The majority of domestic kidney cancers are clear cell carcinomas, followed by renal papillary carcinomas and renal suspicious cell carcinomas. These common types of kidney cancer progress relatively slowly, are less malignant, and can be well controlled using current treatments (e.g., surgery, targeted therapy, etc.). In addition, there are rare disseminated kidney cancer types that are extremely malignant, progress rapidly, and lack effective treatments.
Renal collecting duct carcinoma
Renal collecting duct carcinoma is a rare pathologic subtype of renal cell carcinoma that originates in the collecting ducts of the renal medulla (bellini ducts) and accounts for less than 1% of all renal cell carcinomas.
The incidence of renal collecting duct carcinoma is characterized by more men than women (2:1), can occur at all ages, with an average age of 55 years, is mostly metastatic at the time of presentation, is extremely malignant, progresses rapidly, and has a short survival period.

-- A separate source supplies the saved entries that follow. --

(* ===== verification/Ebt.v ===== *)
(** * Epidemic broadcast trees (internal/ssb/replication/ebt.go)

    The notes peers exchange, the state matrix of what every peer has, the
    sessions, the handler of a replication stream and the history streams it
    starts. The feed store is an argument; encoding/json is modelled at the level
    of the map of integers it reads and writes. *)
From S2P Require Import Prelude GoStr GoBytes Refs.
#[local] Open Scope string_scope.
#[local] Open Scope list_scope.
#[local] Open Scope Z_scope.

(** ** Notes *)
Record Note := { Seq : Z; Replicate : bool; Receive : bool; TangleRootSeq : Z }.
#[export] Instance Note_eq_dec : EqDecision Note.
Proof. solve_decision. Defined.
Abbreviation NetworkFrontier := (gmap string Note) (only parsing).
Abbreviation TangleFrontier := (gmap string Z) (only parsing).

(** [Note.MarshalJSON]: the number written. *)
Definition note_MarshalJSON (n : Note) : Z :=
  if negb (Replicate n) || bool_decide (Seq n = -1) then -1
  else
    let i := int64 (Z.shiftl (Seq n) 1) in
    if negb (Receive n) then Z.lor i 1 else i.
(** One entry of [NetworkFrontier.UnmarshalJSON], and the whole map. *)
Definition note_of (i : Z) : Note :=
  {| Replicate := negb (bool_decide (i = -1));
     Receive := negb (bool_decide (i = -1)) && negb (bool_decide (Z.land i 1 = 1));
     Seq := Z.shiftr i 1; TangleRootSeq := 0 |}.
Definition frontier_UnmarshalJSON (dummy : gmap string Z) : NetworkFrontier :=
  note_of <$> filter (λ p, is_ok (ParseFeedRef p.1) = true) dummy.
Definition frontier_MarshalJSON (nf : NetworkFrontier) : gmap string Z := note_MarshalJSON <$> nf.

(** ** StateMatrix

    [frontiers] is [None] once [Close] has set the map to nil: reading a nil map
    finds nothing, writing to it panics. [updateCh] is a channel of capacity one. *)
Record StateMatrix := { self : string; frontiers : option (gmap string NetworkFrontier);
  tangleFrontiers : gmap string TangleFrontier; updateCh : bool }.
Definition NewStateMatrix (self : option FeedRef) : StateMatrix :=
  {| self := default "" (feed_string <$> self); frontiers := Some ∅; tangleFrontiers := ∅; updateCh := false |}.

Definition GetTangleFrontier (peer : string) (sm : StateMatrix) : TangleFrontier :=
  default ∅ (tangleFrontiers sm !! peer).
Definition SetTangleFrontier (peer : string) (frontier : TangleFrontier) (sm : StateMatrix) : StateMatrix :=
  {| self := self sm; frontiers := frontiers sm;
     tangleFrontiers := <[peer := frontier]> (tangleFrontiers sm); updateCh := updateCh sm |}.
Definition notify (sm : StateMatrix) : StateMatrix :=
  {| self := self sm; frontiers := frontiers sm; tangleFrontiers := tangleFrontiers sm; updateCh := true |}.
(** A receive on the channel [WaitForUpdate] returns. *)
Definition take_update (sm : StateMatrix) : option StateMatrix :=
  if updateCh sm
  then Some {| self := self sm; frontiers := frontiers sm; tangleFrontiers := tangleFrontiers sm; updateCh := false |}
  else None.

Definition frontier_of (who : string) (sm : StateMatrix) : NetworkFrontier :=
  default ∅ (frontiers sm ≫= lookup who).
Definition store_frontier (who : string) (nf : NetworkFrontier) (sm : StateMatrix) : result StateMatrix :=
  match frontiers sm with
  | None => Panic
  | Some m => Ok {| self := self sm; frontiers := Some (<[who := nf]> m);
                    tangleFrontiers := tangleFrontiers sm; updateCh := updateCh sm |}
  end.

(** [SetFeedSeq]; [initializeFeed] is the same code. *)
Definition SetFeedSeq (feed : FeedRef) (seq : Z) (sm : StateMatrix) : result StateMatrix :=
  if bool_decide (self sm = "") then Ok sm
  else
    let selfFrontier := frontier_of (self sm) sm in
    let note := {| Seq := seq; Replicate := true; Receive := true; TangleRootSeq := 0 |} in
    sm ← store_frontier (self sm) (<[feed_string feed := note]> selfFrontier) sm;
    Ok (notify sm).
Definition initializeFeed (feed : FeedRef) (seq : Z) (sm : StateMatrix) : result StateMatrix :=
  SetFeedSeq feed seq sm.

(** [InitializeFromFeedlog]: [feeds] is what [Logs().List()] returns and [log_seq]
    the sequence of a feed's log, [None] when it cannot be opened or read. *)
Definition initialize_one (log_seq : string → option Z) (r : result StateMatrix) (feedID : string) : result StateMatrix :=
  sm ← r;
  match log_seq feedID, ParseFeedRef feedID with
  | Some seq, Ok feedRef => initializeFeed feedRef seq sm
  | _, _ => Ok sm
  end.
Definition InitializeFromFeedlog (feeds : result (list string)) (log_seq : string → option Z)
    (sm : StateMatrix) : result StateMatrix :=
  match feeds with
  | Ok feeds => foldl (initialize_one log_seq) (Ok sm) feeds
  | Err e => Err ("failed to list feeds: " +:+ e)
  | Panic => Panic
  end.

Definition Inspect (peer : string) (sm : StateMatrix) : NetworkFrontier := frontier_of peer sm.
Definition Update (who : string) (update : NetworkFrontier) (sm : StateMatrix) : result (NetworkFrontier * StateMatrix) :=
  let current := update ∪ frontier_of who sm in
  sm ← store_frontier who current sm; Ok (current, sm).

(** [Changed(self, nil)] and [Changed(self, peer)]. *)
Definition differs (myNote theirNote : Note) : bool :=
  negb (bool_decide (Seq myNote = Seq theirNote)) ||
  negb (Bool.eqb (Receive myNote) (Receive theirNote)) ||
  negb (Bool.eqb (Replicate myNote) (Replicate theirNote)).
Definition Changed (self : string) (peer : option string) (sm : StateMatrix) : NetworkFrontier :=
  let selfNf := frontier_of self sm in
  match peer with
  | None => filter (λ p, Replicate p.2 = true) selfNf
  | Some peer =>
      let peerNf := frontier_of peer sm in
      map_imap (λ feed myNote,
        match peerNf !! feed with
        | None => Some myNote
        | Some theirNote => if differs myNote theirNote then Some myNote else None
        end) selfNf
  end.
#[global] Arguments Changed : simpl never.
Definition Export (sm : StateMatrix) : gmap string (gmap string Z) :=
  (λ nf : NetworkFrontier, Seq <$> nf) <$> default ∅ (frontiers sm).
Definition Close (sm : StateMatrix) : StateMatrix :=
  {| self := self sm; frontiers := None; tangleFrontiers := tangleFrontiers sm; updateCh := updateCh sm |}.

(** ** Sessions

    Sessions, cancel functions and the channels of waiters are named by numbers;
    [cancelled] are the cancel functions called and [woken] the channels closed. *)
Record Sessions := { open : gmap string nat; sessions : gmap nat (gmap string nat);
  waiting : gmap string nat; cancelled : gset nat; woken : gset nat; fresh : nat }.
Definition NewSessions : Sessions :=
  {| open := ∅; sessions := ∅; waiting := ∅; cancelled := ∅; woken := ∅; fresh := 0 |}.
Definition Started (addr : string) (s : Sessions) : nat * Sessions :=
  (fresh s,
   {| open := <[addr := fresh s]> (open s); sessions := <[fresh s := ∅]> (sessions s);
      waiting := delete addr (waiting s); cancelled := cancelled s;
      woken := match waiting s !! addr with Some ch => {[ch]} ∪ woken s | None => woken s end;
      fresh := S (fresh s) |}).
Definition Ended (addr : string) (s : Sessions) : Sessions :=
  match open s !! addr with
  | None => s
  | Some session =>
      {| open := delete addr (open s); sessions := sessions s; waiting := waiting s;
         cancelled := list_to_set (map_to_list (default ∅ (sessions s !! session))).*2 ∪ cancelled s;
         woken := woken s; fresh := fresh s |}
  end.
(** [WaitFor] up to its [select]: the channel it waits on, or [None] when the
    session is open and it returns true at once. *)
Definition WaitFor (addr : string) (s : Sessions) : option nat * Sessions :=
  if bool_decide (is_Some (open s !! addr)) then (None, s)
  else (Some (fresh s),
        {| open := open s; sessions := sessions s; waiting := <[addr := fresh s]> (waiting s);
           cancelled := cancelled s; woken := woken s; fresh := S (fresh s) |}).
Definition set_session (session : nat) (subscribed : gmap string nat) (dead : gset nat) (s : Sessions) : Sessions :=
  {| open := open s; sessions := <[session := subscribed]> (sessions s); waiting := waiting s;
     cancelled := dead ∪ cancelled s; woken := woken s; fresh := fresh s |}.
Definition Subscribed (session : nat) (feed : string) (cancel : nat) (s : Sessions) : Sessions :=
  let subscribed := default ∅ (sessions s !! session) in
  let dead := match subscribed !! feed with Some fn => {[fn]} | None => ∅ end in
  set_session session (<[feed := cancel]> subscribed) dead s.
Definition Unsubscribe (session : nat) (feed : string) (s : Sessions) : Sessions :=
  let subscribed := default ∅ (sessions s !! session) in
  let dead := match subscribed !! feed with Some fn => {[fn]} | None => ∅ end in
  set_session session (delete feed subscribed) dead s.

(** ** HandleDuplex *)
Record CreateHistArgs := { hist_ID : FeedRef; hist_Seq : Z; Limit : Z; Live : bool }.

(** [FeedManager.AppendReplicatedMessage], the decoding of a packet as a map of
    integers by encoding/json, and the two ends of the stream. *)
Section Duplex.
Context {Store : Type} (unmarshal : bytes → option (gmap string Z))
  (AppendReplicatedMessage : bytes → Store → result (option FeedRef * Z) * Store)
  (selfRef : FeedRef) (remoteFeed : option FeedRef).

(** The handler's world: [streams] are the history streams started, each with its
    cancel function, and [written] the frontiers written to the peer. *)
Record Duplex := { matrix : StateMatrix; sess : Sessions; store : Store;
  streams : list (nat * CreateHistArgs); written : list (gmap string Z) }.
Definition set_matrix (sm : StateMatrix) (d : Duplex) : Duplex :=
  {| matrix := sm; sess := sess d; store := store d; streams := streams d; written := written d |}.
Definition set_sess (s : Sessions) (d : Duplex) : Duplex :=
  {| matrix := matrix d; sess := s; store := store d; streams := streams d; written := written d |}.
Definition set_store (s : Store) (d : Duplex) : Duplex :=
  {| matrix := matrix d; sess := sess d; store := s; streams := streams d; written := written d |}.
Definition tx_write (nf : NetworkFrontier) (d : Duplex) : Duplex :=
  {| matrix := matrix d; sess := sess d; store := store d; streams := streams d;
     written := written d ++ [frontier_MarshalJSON nf] |}.
(** [context.WithCancel], [session.Subscribed] and the goroutine of the stream. *)
Definition start_stream (session : nat) (feedStr : string) (arg : CreateHistArgs) (d : Duplex) : Duplex :=
  let s := sess d in
  let s' := Subscribed session feedStr (fresh s)
    {| open := open s; sessions := sessions s; waiting := waiting s; cancelled := cancelled s;
       woken := woken s; fresh := S (fresh s) |} in
  {| matrix := matrix d; sess := s'; store := store d; streams := streams d ++ [(fresh s, arg)];
     written := written d |}.

Definition stream_feed (session : nat) (selfNf : NetworkFrontier) (d : Duplex) (entry : string * Note) : Duplex :=
  let '(feedStr, theirNote) := entry in
  match selfNf !! feedStr with
  | None => d
  | Some myNote =>
      if Receive theirNote && bool_decide (Seq theirNote < Seq myNote) then
        match ParseFeedRef feedStr with
        | Ok feed => start_stream session feedStr
            {| hist_ID := feed; hist_Seq := Seq theirNote + 1; Limit := -1; Live := true |} d
        | _ => d
        end
      else d
  end.

(** A frontier the peer sent; calling a method on a nil feed panics. *)
Definition on_frontier (session : nat) (frontierUpdate : NetworkFrontier) (d : Duplex) : result Duplex :=
  match remoteFeed with
  | None => Panic
  | Some remote =>
      p ← Update (feed_string remote) frontierUpdate (matrix d);
      let sm := p.2 in
      let selfNf := frontier_of (feed_string selfRef) sm in
      let d := foldl (stream_feed session selfNf) (set_matrix sm d) (map_to_list frontierUpdate) in
      let wants := Changed (feed_string selfRef) (Some (feed_string remote)) sm in
      Ok (if bool_decide (wants = ∅) then d else tx_write wants d)
  end.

The treatment of limited renal collecting duct carcinoma is primarily surgical, but the outcome is significantly worse than other subtypes of renal cancer, such as clear cell carcinoma. Most patients with renal collecting duct carcinoma metastasize and die within months after surgery, with 1-, 3-, and 5-year survival rates of 69.0%, 45.3%, and 34.3%, respectively.
There is a lack of effective postoperative adjuvant therapy for patients with renal collecting duct cancer. Metastatic renal collecting duct carcinoma is insensitive to radiotherapy and cytokine therapy, and the combination of gemcitabine and platinum is effective, with an objective response rate of 26%, a disease control rate of 70%, and an overall survival time of 10.5 months.
Medullary renal carcinoma
Medullary renal carcinoma, which most often occurs in young African Americans, is a relatively new subtype of kidney cancer with characteristic sickle cell anemia. The tumor originates in the epithelium of the calyces adjacent to the renal papillae and is extremely malignant. As with collecting ductal carcinoma, most patients are found to be advanced with distant metastases and most are treatment-naïve.
It is also considered to be a subtype of renal collecting duct carcinoma because of its many histologic features similar to those of renal collecting duct carcinoma.
Sarcomatoid renal carcinoma
Sarcomatoid renal carcinoma is not a separate subtype of kidney cancer, but a poorly differentiated type derived from other tissue subtypes that can occur in any other subtype of kidney cancer, including clear cell carcinoma, papillary carcinoma, suspicious cell carcinoma, and collecting duct carcinoma, and accounts for about 5% of all kidney cancers. The majority of patients die within 1 year because of widespread tumor metastasis.
The tumor is currently thought to be the result of bidirectional differentiation of stem cells with multidirectional differentiation potential into epithelial and mesenchymal tissues in response to pro-carcinogenic factors, and the clinical symptoms are mainly local pain, masses, hematuria, coughing or coughing up blood, lethargy, and fever, which lack specificity.
The diagnosis and treatment of sarcomatoid kidney cancer are still divided at home and abroad, but radical nephrectomy is still the mainstay, chemotherapy and radiotherapy are not effective, and targeted therapy is its main treatment modality.